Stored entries
**********
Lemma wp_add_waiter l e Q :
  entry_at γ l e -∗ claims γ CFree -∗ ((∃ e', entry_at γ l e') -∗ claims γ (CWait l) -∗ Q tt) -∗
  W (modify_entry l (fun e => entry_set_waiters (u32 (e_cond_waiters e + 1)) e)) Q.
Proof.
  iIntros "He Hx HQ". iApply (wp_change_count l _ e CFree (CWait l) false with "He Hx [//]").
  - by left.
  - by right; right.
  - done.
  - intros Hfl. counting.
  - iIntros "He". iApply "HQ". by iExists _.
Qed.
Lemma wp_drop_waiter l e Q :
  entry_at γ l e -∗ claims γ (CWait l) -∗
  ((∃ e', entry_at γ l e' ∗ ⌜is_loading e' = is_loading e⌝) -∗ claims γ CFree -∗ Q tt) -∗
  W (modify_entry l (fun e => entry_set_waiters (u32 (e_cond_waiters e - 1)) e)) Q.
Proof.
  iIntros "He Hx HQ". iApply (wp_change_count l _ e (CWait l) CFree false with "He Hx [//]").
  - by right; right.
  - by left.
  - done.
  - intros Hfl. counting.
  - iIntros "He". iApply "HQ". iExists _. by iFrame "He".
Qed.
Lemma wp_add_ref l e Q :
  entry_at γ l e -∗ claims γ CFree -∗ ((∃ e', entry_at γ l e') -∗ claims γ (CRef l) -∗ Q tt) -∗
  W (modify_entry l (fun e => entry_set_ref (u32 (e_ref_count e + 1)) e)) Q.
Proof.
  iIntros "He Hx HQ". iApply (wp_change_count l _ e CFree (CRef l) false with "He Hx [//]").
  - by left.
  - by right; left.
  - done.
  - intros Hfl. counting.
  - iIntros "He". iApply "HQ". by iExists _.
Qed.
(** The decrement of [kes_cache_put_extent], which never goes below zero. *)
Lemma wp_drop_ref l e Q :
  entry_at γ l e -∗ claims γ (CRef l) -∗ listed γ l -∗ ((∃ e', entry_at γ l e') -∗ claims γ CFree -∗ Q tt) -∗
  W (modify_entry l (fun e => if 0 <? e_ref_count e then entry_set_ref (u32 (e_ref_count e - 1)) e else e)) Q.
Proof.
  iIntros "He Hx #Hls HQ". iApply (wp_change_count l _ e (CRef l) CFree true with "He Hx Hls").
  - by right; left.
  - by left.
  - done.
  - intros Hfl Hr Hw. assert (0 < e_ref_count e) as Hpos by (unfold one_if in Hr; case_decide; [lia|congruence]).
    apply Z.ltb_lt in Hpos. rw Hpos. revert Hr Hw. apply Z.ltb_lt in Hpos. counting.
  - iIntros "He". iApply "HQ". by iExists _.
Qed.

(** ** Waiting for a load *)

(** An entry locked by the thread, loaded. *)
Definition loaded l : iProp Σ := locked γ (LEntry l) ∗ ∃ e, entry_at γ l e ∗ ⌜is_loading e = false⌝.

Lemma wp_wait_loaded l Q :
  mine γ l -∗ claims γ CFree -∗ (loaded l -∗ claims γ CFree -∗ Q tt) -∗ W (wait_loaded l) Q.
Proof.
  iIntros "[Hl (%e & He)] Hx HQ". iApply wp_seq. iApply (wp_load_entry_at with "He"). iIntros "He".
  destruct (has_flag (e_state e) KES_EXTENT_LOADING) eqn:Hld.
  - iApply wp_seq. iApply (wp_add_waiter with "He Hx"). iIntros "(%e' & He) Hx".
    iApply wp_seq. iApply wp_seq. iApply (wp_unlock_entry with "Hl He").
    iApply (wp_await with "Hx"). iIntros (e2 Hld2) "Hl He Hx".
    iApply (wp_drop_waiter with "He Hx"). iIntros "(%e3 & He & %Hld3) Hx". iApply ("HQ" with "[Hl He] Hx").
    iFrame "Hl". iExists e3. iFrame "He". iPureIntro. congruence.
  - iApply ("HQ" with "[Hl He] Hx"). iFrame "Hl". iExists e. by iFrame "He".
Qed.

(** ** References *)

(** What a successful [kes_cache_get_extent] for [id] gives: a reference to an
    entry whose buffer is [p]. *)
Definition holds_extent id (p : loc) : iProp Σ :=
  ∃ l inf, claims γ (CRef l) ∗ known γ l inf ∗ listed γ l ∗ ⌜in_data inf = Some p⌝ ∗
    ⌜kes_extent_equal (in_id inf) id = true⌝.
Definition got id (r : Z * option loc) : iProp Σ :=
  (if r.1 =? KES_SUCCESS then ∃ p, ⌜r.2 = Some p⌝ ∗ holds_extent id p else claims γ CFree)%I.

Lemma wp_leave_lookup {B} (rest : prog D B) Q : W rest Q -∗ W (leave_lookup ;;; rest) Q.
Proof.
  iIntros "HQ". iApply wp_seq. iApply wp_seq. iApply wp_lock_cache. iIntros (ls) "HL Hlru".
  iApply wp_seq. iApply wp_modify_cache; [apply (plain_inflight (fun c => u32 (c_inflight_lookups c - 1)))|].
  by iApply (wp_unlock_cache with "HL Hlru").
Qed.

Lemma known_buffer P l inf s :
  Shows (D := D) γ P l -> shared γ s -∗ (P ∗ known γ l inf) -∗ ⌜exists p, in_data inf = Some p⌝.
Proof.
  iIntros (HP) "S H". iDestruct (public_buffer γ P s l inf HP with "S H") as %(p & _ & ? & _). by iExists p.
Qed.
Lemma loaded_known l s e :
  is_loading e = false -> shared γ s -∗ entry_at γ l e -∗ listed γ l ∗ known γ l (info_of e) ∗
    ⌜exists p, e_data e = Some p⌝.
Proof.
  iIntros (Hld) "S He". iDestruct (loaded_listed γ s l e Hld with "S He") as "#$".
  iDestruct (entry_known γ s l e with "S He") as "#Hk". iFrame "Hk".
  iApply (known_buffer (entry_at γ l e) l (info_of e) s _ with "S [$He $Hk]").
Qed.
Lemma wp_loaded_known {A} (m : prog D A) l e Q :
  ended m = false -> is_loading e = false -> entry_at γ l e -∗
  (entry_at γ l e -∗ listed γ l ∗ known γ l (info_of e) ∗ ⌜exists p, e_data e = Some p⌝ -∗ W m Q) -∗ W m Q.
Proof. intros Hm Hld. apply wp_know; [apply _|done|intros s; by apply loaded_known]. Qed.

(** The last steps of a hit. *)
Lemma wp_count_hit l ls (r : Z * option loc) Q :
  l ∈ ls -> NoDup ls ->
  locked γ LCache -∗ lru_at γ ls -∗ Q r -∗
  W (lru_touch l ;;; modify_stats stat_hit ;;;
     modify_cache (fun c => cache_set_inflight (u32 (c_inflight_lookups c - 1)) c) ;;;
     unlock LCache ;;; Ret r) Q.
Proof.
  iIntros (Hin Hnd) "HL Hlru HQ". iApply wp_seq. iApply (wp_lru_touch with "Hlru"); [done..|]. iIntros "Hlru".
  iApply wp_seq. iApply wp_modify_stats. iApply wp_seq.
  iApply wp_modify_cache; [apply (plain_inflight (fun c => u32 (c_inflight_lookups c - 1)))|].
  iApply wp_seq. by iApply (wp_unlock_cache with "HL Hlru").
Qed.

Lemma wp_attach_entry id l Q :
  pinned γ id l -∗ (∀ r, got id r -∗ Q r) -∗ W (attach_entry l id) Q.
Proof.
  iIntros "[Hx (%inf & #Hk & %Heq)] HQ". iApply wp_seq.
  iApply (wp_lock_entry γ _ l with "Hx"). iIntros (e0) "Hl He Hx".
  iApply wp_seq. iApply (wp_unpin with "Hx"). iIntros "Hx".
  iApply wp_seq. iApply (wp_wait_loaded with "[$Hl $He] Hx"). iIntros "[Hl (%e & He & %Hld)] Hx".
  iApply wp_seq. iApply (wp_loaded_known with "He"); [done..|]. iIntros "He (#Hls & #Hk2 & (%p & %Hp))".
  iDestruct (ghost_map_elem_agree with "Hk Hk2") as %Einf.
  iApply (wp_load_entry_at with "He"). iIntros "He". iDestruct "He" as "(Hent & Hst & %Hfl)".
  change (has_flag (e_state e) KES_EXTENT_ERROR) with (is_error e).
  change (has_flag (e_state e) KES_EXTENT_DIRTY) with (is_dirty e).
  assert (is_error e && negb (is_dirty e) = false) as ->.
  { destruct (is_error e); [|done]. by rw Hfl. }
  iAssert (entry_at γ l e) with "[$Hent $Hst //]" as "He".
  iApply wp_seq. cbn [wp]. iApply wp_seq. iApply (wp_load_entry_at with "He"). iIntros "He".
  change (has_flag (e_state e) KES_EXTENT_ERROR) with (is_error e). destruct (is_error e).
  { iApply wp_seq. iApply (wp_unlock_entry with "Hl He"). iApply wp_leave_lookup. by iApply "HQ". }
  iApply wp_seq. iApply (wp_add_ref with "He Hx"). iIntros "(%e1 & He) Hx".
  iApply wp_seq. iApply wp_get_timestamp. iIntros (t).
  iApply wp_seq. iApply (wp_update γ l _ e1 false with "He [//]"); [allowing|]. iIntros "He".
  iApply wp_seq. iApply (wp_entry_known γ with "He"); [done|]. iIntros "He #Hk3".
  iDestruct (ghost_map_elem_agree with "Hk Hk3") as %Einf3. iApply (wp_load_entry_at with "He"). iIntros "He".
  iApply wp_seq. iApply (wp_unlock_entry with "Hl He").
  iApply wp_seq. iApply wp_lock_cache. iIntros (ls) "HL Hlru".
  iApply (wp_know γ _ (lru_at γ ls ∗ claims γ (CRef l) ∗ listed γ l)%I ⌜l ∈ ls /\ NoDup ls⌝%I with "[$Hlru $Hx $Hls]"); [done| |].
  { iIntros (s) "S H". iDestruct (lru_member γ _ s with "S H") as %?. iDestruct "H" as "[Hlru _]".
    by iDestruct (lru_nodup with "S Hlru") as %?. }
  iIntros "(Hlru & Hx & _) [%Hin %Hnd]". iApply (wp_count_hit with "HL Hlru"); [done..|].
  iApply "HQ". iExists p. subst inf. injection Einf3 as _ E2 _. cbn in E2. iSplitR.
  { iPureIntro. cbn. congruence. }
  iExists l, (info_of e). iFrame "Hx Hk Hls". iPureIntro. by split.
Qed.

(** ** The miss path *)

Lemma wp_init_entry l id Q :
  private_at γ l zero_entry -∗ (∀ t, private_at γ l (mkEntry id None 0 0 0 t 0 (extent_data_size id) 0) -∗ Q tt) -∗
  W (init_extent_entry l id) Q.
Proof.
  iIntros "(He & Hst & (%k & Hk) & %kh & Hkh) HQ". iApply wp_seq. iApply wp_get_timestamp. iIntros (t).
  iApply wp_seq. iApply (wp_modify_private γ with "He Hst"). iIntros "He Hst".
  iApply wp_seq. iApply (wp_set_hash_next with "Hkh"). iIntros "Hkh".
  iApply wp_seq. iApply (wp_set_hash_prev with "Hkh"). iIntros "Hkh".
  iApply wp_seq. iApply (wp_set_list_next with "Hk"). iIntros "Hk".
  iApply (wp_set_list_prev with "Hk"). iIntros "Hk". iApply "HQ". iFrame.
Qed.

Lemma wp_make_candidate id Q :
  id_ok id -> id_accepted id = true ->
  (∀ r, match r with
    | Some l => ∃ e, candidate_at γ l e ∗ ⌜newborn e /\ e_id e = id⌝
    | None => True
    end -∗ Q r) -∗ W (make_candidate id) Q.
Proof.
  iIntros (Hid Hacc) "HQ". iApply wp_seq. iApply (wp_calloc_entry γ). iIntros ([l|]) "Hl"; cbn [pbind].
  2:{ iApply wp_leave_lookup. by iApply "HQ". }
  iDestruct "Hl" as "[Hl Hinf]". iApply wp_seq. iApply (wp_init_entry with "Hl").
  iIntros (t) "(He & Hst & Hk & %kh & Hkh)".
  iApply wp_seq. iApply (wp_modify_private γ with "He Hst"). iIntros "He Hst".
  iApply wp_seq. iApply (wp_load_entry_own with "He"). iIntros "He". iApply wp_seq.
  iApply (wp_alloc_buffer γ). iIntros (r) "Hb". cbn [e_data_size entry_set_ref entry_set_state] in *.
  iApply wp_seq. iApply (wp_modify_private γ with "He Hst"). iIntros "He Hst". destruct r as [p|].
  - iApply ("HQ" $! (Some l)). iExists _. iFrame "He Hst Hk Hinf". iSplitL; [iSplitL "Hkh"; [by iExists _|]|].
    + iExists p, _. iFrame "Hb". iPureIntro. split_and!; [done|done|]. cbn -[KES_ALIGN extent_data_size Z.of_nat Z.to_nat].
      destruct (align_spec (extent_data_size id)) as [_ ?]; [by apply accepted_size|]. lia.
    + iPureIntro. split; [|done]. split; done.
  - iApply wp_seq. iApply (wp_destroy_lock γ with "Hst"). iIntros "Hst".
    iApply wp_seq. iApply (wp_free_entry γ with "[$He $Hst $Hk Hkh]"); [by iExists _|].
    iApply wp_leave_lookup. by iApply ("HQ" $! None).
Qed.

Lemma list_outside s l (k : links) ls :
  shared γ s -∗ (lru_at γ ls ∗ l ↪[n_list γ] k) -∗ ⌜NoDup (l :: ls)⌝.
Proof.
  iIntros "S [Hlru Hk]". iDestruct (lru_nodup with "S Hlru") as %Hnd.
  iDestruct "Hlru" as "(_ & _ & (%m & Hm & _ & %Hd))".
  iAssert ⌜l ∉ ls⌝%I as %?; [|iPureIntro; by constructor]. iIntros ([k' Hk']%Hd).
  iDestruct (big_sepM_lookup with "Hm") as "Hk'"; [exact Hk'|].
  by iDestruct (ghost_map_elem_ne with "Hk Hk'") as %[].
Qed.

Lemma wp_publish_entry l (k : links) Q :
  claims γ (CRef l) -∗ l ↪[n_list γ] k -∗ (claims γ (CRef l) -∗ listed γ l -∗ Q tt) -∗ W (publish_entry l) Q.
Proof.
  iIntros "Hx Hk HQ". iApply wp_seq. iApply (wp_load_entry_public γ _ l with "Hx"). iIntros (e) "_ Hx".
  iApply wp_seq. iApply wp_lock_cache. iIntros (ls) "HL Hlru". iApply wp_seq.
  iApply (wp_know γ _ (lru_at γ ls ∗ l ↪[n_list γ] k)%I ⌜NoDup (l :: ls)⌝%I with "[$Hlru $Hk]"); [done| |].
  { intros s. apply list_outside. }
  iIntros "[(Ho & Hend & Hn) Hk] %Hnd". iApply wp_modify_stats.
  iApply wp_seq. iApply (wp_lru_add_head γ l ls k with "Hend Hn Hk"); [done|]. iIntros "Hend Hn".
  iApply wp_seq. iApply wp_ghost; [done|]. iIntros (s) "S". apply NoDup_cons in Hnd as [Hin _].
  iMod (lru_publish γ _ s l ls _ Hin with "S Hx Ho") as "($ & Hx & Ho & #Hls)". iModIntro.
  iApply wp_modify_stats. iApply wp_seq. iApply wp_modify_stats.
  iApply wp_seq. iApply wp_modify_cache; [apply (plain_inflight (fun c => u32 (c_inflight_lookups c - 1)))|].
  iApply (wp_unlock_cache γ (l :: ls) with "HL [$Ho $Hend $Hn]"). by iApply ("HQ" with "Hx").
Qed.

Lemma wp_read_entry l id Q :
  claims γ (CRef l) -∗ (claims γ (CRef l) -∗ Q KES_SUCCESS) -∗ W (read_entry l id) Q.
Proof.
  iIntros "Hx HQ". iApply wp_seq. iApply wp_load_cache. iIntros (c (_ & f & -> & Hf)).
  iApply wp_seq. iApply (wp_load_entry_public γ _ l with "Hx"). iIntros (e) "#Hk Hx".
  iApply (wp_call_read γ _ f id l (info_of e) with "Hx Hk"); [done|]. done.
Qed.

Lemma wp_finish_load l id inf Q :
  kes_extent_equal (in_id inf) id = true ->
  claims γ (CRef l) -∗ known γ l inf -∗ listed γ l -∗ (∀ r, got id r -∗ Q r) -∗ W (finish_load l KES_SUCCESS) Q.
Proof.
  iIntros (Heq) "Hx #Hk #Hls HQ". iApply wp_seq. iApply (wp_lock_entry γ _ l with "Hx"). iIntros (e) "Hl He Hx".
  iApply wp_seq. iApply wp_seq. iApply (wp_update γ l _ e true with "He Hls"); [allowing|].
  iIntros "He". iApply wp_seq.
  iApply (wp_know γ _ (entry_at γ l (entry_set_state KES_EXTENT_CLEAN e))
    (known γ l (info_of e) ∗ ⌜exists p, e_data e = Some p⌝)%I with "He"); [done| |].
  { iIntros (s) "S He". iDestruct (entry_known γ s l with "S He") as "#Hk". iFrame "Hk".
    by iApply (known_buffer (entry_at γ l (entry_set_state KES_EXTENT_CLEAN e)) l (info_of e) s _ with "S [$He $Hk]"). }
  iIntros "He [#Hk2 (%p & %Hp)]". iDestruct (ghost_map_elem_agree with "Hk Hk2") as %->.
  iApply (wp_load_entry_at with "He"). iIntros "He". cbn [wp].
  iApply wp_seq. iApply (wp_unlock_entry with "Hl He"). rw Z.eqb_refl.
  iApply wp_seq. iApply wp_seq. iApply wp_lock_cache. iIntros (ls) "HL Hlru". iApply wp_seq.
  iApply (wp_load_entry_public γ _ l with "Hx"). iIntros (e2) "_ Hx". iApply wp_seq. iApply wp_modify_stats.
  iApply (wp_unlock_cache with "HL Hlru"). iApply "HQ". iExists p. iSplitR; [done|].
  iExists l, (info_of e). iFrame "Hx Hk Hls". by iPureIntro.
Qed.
**********
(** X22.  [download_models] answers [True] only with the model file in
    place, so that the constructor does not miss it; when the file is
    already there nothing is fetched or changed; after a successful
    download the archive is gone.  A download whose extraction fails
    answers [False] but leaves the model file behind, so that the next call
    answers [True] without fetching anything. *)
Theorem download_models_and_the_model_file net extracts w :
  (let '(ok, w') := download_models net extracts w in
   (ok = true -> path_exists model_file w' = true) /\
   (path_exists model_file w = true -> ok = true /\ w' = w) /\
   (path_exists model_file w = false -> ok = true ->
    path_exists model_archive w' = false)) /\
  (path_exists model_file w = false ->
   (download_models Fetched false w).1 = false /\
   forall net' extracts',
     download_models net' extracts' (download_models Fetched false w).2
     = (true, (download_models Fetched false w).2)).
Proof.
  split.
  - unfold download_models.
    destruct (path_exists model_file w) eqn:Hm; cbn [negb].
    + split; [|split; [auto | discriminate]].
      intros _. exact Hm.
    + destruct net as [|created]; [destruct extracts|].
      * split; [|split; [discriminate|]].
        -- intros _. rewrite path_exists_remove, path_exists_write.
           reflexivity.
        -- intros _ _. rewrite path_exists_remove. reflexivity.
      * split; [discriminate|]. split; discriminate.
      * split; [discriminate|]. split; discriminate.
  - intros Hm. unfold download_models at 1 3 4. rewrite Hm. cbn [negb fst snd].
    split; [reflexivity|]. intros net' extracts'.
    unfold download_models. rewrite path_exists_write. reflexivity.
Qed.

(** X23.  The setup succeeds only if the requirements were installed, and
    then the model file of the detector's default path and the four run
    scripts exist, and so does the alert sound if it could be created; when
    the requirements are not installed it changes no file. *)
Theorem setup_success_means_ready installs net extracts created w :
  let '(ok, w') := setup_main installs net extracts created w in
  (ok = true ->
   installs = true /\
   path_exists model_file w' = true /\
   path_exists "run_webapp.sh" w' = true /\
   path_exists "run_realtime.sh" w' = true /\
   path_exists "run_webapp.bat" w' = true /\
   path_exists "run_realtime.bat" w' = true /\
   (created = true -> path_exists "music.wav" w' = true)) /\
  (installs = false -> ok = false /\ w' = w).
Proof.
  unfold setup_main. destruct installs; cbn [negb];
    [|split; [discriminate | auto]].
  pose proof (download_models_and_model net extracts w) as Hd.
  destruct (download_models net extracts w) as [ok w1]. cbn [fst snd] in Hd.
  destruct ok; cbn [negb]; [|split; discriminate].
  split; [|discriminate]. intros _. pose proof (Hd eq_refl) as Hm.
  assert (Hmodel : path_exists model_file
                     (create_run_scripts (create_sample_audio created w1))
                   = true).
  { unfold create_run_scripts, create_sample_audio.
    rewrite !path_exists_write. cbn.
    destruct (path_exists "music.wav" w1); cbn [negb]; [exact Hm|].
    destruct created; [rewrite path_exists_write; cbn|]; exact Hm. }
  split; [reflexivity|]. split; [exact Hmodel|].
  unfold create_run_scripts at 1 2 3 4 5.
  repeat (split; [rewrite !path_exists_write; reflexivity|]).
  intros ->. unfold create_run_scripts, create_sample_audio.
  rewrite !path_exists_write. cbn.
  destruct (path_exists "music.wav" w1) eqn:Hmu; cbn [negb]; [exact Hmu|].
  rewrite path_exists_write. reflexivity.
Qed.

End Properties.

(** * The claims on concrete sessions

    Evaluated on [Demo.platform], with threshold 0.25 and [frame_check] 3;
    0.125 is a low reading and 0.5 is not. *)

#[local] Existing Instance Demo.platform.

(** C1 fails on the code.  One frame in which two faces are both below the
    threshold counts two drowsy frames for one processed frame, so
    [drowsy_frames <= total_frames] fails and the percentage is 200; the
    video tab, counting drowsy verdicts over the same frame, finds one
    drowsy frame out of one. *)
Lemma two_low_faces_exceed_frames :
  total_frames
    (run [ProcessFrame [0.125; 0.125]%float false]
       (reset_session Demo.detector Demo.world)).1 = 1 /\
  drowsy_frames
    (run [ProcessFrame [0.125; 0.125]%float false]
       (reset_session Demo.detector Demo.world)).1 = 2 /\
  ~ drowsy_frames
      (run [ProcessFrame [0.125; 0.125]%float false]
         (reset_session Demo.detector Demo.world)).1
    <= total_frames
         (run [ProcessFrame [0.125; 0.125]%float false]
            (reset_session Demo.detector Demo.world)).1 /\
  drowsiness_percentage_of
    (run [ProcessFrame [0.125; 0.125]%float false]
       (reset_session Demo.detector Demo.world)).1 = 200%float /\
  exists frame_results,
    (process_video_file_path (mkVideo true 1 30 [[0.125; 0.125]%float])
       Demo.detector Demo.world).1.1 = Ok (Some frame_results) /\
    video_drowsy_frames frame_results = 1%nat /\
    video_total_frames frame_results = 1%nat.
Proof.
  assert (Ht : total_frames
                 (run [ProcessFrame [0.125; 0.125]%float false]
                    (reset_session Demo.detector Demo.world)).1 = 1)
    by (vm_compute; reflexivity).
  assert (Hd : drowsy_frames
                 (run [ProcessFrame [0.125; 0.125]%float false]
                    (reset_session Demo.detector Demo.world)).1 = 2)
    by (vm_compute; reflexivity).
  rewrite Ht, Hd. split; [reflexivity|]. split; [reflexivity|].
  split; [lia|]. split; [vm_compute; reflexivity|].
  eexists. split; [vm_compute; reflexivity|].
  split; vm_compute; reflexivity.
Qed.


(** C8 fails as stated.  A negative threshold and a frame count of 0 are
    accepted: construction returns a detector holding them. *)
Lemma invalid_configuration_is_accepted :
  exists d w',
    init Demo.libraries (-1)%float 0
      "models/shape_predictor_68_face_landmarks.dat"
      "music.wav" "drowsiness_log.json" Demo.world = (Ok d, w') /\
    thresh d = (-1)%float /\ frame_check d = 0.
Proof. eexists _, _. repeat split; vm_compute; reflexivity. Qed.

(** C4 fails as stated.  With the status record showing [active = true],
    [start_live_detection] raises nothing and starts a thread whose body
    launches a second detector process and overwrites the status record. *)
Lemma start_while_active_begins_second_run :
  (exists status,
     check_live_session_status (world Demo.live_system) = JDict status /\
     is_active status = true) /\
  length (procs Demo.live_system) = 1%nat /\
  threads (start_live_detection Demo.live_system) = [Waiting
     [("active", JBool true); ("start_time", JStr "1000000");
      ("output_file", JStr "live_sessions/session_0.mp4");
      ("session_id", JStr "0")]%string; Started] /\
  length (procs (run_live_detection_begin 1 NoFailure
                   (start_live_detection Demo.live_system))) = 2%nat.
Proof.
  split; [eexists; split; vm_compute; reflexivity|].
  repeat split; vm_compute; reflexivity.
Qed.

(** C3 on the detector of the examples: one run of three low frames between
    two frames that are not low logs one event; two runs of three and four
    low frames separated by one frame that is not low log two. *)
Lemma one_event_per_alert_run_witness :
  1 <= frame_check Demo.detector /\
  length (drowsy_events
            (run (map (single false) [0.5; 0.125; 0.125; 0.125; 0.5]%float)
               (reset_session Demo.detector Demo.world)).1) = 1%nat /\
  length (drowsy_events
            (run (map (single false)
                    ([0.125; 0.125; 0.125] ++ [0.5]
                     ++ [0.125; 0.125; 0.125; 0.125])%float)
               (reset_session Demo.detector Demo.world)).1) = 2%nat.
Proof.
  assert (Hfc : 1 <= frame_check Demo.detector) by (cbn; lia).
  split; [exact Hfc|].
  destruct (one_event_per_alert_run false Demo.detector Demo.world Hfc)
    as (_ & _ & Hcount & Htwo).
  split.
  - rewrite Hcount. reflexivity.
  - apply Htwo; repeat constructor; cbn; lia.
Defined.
**********
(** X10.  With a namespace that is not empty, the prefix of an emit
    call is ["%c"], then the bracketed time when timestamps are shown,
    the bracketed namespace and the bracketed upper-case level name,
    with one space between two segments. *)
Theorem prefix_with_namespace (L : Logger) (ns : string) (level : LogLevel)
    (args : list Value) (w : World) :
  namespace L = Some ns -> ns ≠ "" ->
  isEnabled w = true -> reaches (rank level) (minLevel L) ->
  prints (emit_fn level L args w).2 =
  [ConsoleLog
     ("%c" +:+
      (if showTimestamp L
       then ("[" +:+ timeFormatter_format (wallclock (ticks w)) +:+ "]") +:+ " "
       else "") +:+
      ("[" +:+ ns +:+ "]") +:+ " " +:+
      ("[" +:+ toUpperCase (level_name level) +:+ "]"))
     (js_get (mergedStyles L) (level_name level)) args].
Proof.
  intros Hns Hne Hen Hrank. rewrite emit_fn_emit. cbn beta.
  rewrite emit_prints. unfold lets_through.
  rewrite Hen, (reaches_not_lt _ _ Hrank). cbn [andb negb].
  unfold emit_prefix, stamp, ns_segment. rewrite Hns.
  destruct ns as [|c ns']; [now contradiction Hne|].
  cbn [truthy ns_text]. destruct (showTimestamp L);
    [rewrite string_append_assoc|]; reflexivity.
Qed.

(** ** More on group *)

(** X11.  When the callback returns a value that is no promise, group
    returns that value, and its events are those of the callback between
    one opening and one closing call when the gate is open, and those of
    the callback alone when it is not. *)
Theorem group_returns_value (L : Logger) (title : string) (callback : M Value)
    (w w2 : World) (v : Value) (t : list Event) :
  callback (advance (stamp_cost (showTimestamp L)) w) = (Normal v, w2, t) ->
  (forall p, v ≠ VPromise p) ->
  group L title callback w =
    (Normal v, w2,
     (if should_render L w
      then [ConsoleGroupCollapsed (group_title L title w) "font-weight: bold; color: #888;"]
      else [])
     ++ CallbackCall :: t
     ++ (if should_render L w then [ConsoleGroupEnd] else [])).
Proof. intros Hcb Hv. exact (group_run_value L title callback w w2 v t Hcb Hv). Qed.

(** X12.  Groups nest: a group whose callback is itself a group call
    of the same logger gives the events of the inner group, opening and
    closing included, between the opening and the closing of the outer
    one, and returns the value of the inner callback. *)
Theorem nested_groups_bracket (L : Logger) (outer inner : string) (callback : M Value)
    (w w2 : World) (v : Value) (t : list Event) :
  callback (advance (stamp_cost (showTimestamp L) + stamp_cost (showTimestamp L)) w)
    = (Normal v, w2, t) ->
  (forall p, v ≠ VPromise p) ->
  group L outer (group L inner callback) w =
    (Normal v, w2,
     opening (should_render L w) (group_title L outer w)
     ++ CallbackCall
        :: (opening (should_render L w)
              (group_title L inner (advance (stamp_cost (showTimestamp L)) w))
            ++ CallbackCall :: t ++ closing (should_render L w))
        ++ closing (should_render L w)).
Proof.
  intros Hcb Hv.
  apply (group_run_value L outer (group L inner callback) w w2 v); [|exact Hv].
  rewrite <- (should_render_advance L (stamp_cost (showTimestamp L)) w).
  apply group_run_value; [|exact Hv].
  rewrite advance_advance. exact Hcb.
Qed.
**********
### WHAT NEEDS TO BE DONE
Return only the lines between the one holding "Lemma wp_add_waiter l" and the one holding "Lemma wp_drop_waiter l", inclusive, exactly as they appear above.

### COMPLETED EXERCISE
Lemma wp_add_waiter l e Q :
  entry_at γ l e -∗ claims γ CFree -∗ ((∃ e', entry_at γ l e') -∗ claims γ (CWait l) -∗ Q tt) -∗
  W (modify_entry l (fun e => entry_set_waiters (u32 (e_cond_waiters e + 1)) e)) Q.
Proof.
  iIntros "He Hx HQ". iApply (wp_change_count l _ e CFree (CWait l) false with "He Hx [//]").
  - by left.
  - by right; right.
  - done.
  - intros Hfl. counting.
  - iIntros "He". iApply "HQ". by iExists _.
Qed.
Lemma wp_drop_waiter l e Q :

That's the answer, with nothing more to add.